La Gazette

des Comores

Le personnel manutentionnaire de Moroni Terminal est entré en grève

Le personnel manutentionnaire de Moroni Terminal est entré en grève © : HZK-LGDC

Les travailleurs du port de Moroni, plus précisément ceux de Moroni Terminal exécute sa menace. Depuis hier 26 janvier, les activités de la manutention ont été bloquées car le syndicat des travailleurs des ports (STMPM) demande à la direction de Moroni Terminal la révision de l’accord d’entreprise.

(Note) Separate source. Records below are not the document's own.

Lemma abs_send_time_read t :
  unmarshal_as (AbsSendTime (mkAbsSendTime 0)) (abs_bytes t) = Ok (AbsSendTime (mkAbsSendTime (wrap 24 t)), []).
Proof.
  rewrite abs_bytes_wrap. pose proof (wrap_fits 24 t ltac:(lia)) as Hf. set (u := wrap 24 t) in *.
  unfold unmarshal_as, abs_send_time_unmarshal, ABS_SEND_TIME_EXTENSION_SIZE.
  destruct (Z.ltb_spec (len (abs_bytes u)) 3) as [Hl|_].
  { unfold abs_bytes in Hl. autorewrite with len in Hl. lia. }
  rewrite <- (app_nil_r (abs_bytes u)). unfold abs_bytes. rewrite <- !app_assoc.
  do 3 (rewrite get_put_u8 by (apply wrap_fits; lia); cbn [rbind]). by rewrite split24.
Qed.

Lemma len_abs_bytes t : len (abs_bytes t) = 3.
Proof. unfold abs_bytes. autorewrite with len. lia. Qed.

Lemma abs_bytes_ok t : Forall byte_ok (abs_bytes t).
Proof. unfold abs_bytes. rewrite !Forall_app. eauto using put_uint_bytes. Qed.

(** The header a packet of the packetizer starts from takes the extension as it is. *)
Lemma set_extension_plain m pt s ts ss i t :
  set_extension (mkHeader 2 false false m pt s ts ss [] 0 [] 0) i (abs_bytes t) =
  Ok (mkHeader 2 false true m pt s ts ss [] EXTENSION_PROFILE_ONE_BYTE [mkExt i (abs_bytes t)] 0).
Proof. unfold set_extension. simpl. by rewrite len_abs_bytes. Qed.

Lemma plain_header_wf m pt s ts ss :
  0 <= pt < 128 → fits 16 s → fits 32 ts → fits 32 ss →
  wf_header (mkHeader 2 false false m pt s ts ss [] 0 [] 0).
Proof. intros. split; simpl; try done; lia. Qed.

Lemma stamped_header_wf m pt s ts ss i t :
  0 <= pt < 128 → fits 16 s → fits 32 ts → fits 32 ss → 1 <= i <= 14 →
  wf_header (mkHeader 2 false true m pt s ts ss [] EXTENSION_PROFILE_ONE_BYTE [mkExt i (abs_bytes t)] 0).
Proof.
  intros. split; simpl; try done; try lia.
  assert (get_extension_payload_len
    (mkHeader 2 false true m pt s ts ss [] EXTENSION_PROFILE_ONE_BYTE [mkExt i (abs_bytes t)] 0) = 4) as ->.
  { unfold get_extension_payload_len. simpl. by rewrite len_abs_bytes. }
  split_and!; try done; try lia.
  constructor; [|done]. split; [apply abs_bytes_ok|]. simpl. rewrite len_abs_bytes. lia.
Qed.

Lemma abs_marshal_zeros t n buf :
  marshal_to (AbsSendTime (mkAbsSendTime t)) (replicate 3 0) = Ok (n, buf) → buf = abs_bytes t.
Proof.
  unfold marshal_to, ext_marshal_to. rewrite abs_marshal_put by (rewrite len_replicate; lia). cbn [abs_timestamp].
  pose proof (len_abs_bytes t) as Hl. rewrite put_Ok by (rewrite Hl; done). cbn [rbind written room].
  rewrite drop_ge by (unfold len in Hl; simpl; lia). rewrite app_nil_r. by intros [= _ <-].
Qed.

Lemma abs_marshal_total t :
  ∃ n, marshal_to (AbsSendTime (mkAbsSendTime t)) (replicate 3 0) = Ok (n, abs_bytes t).
Proof.
  destruct (marshal_to (AbsSendTime (mkAbsSendTime t)) (replicate 3 0)) as [[n buf]| |] eqn:E;
    [apply abs_marshal_zeros in E as ->; by exists n|exfalso; revert E..];
    unfold marshal_to, ext_marshal_to; rewrite abs_marshal_put by (rewrite len_replicate; lia);
    cbn [abs_timestamp]; by rewrite put_Ok by (rewrite len_abs_bytes; done).
Qed.

(** The last packet of the loop, with the send time in its header. *)
Definition stamp (i t : Z) (k : Packet) : Packet :=
  mkPacket
    (mkHeader 2 false true (marker (header k)) (payload_type (header k)) (sequence_number (header k))
       (timestamp (header k)) (ssrc (header k)) [] EXTENSION_PROFILE_ONE_BYTE [mkExt i (abs_bytes t)] 0)
    (pkt_payload k).

Lemma set_last_extension_spec i t ps k m pt s ts ss :
  header k = mkHeader 2 false false m pt s ts ss [] 0 [] 0 →
  set_last_extension i (abs_bytes t) (ps ++ [k]) = Ok (ps ++ [stamp i t k]).
Proof.
  intros Hk. unfold set_last_extension. rewrite last_snoc, Hk, set_extension_plain. cbn [rbind].
  rewrite removelast_last. unfold stamp. by rewrite Hk.
Qed.

End PacketizeLemmas.

(** * Properties *)

Section PacketProperties.
Context {BC : BytesCrate}.

(** A packet with a well-formed header is written in [marshal_size] bytes, and
    parsing them gives the header and the payload back: the padding that the flag
    asks for is written, counted and removed. *)
Theorem packet_roundtrip (p : Packet) :
  wf_header (header p) →
  ∃ bs, marshal p = Ok bs ∧ len bs = marshal_size p ∧ packet_unmarshal bs = Ok (p, []).
Proof.
  intros Hwf. exists (packet_bytes p).
  split_and!; [by apply packet_marshal_bytes|by apply len_packet_bytes|by apply packet_unmarshal_bytes].
Qed.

Cela fait presque un moment que le syndicat des travailleurs de la manutention du port de Moroni (STMPM) a adressé un préavis de grève à l’administration de la société Moroni Terminal. Dans cette missive de préavis, les syndicalistes réclament la révision de la convention d’entreprise. Un accord qui a été initié par la figure emblématique des travailleurs des ports, Mohamed Abdou Soilihi, alias Docteur Masse au moment qu’il présidait le syndicat.

 

« La direction de Moroni Terminal est ouverte aux négociations. Mais pour réviser cet accord il faut un budget. Sur ce point, je dois dire que j’étais quelque peu déçu d’apprendre que le président par intérim du syndicat a adressé au directeur de Moroni Terminal un préavis de grève au lieu de dire que la caisse syndicaliste dispose de telle ou telle somme et solliciter un accompagnement financier pour procéder à la révision de l’accord en question », a réagit le chargé de communication de Moroni Terminal, qui n’est autre que « docteur » Masse.

 

Toujours selon lui, le préavis de grève des syndicalistes ne tient pas la route car les signataires du document notamment le président et le secrétaire « sont démissionnaires depuis un moment », ce qui veut dire que « le syndicat n’a pas de dirigeants élus et légitimes ». Autre grief, le préavis déposé n’aurait pas un délai fixe pour la grève. « Une faute administrative grave ». En tout cas, poursuit-il, « les grévistes ne peuvent en aucun cas paralyser les activités portuaires car des solutions peuvent être envisagées le plus rapidement possible ».

 

« Ce que nous pouvons confirmer, aucun de nous ne travaillera ni aujourd’hui ni demain sans que nous ayons une réponse à nos attentes », lance un syndicaliste rencontré sur place. Interrogé sur la démission du président de la STMPM et de son secrétaire, notre interlocuteur a répondu que les démissionnaires devaient se démettre de leurs fonctions car ils étaient des intérimaires avec comme objectif d’organiser des élections pour doter le syndicat d’un bureau élu. Malheureusement, « ils n’ont rien fait » et les quelques décisions prises l’ont été « sans l’avis des syndiqués ».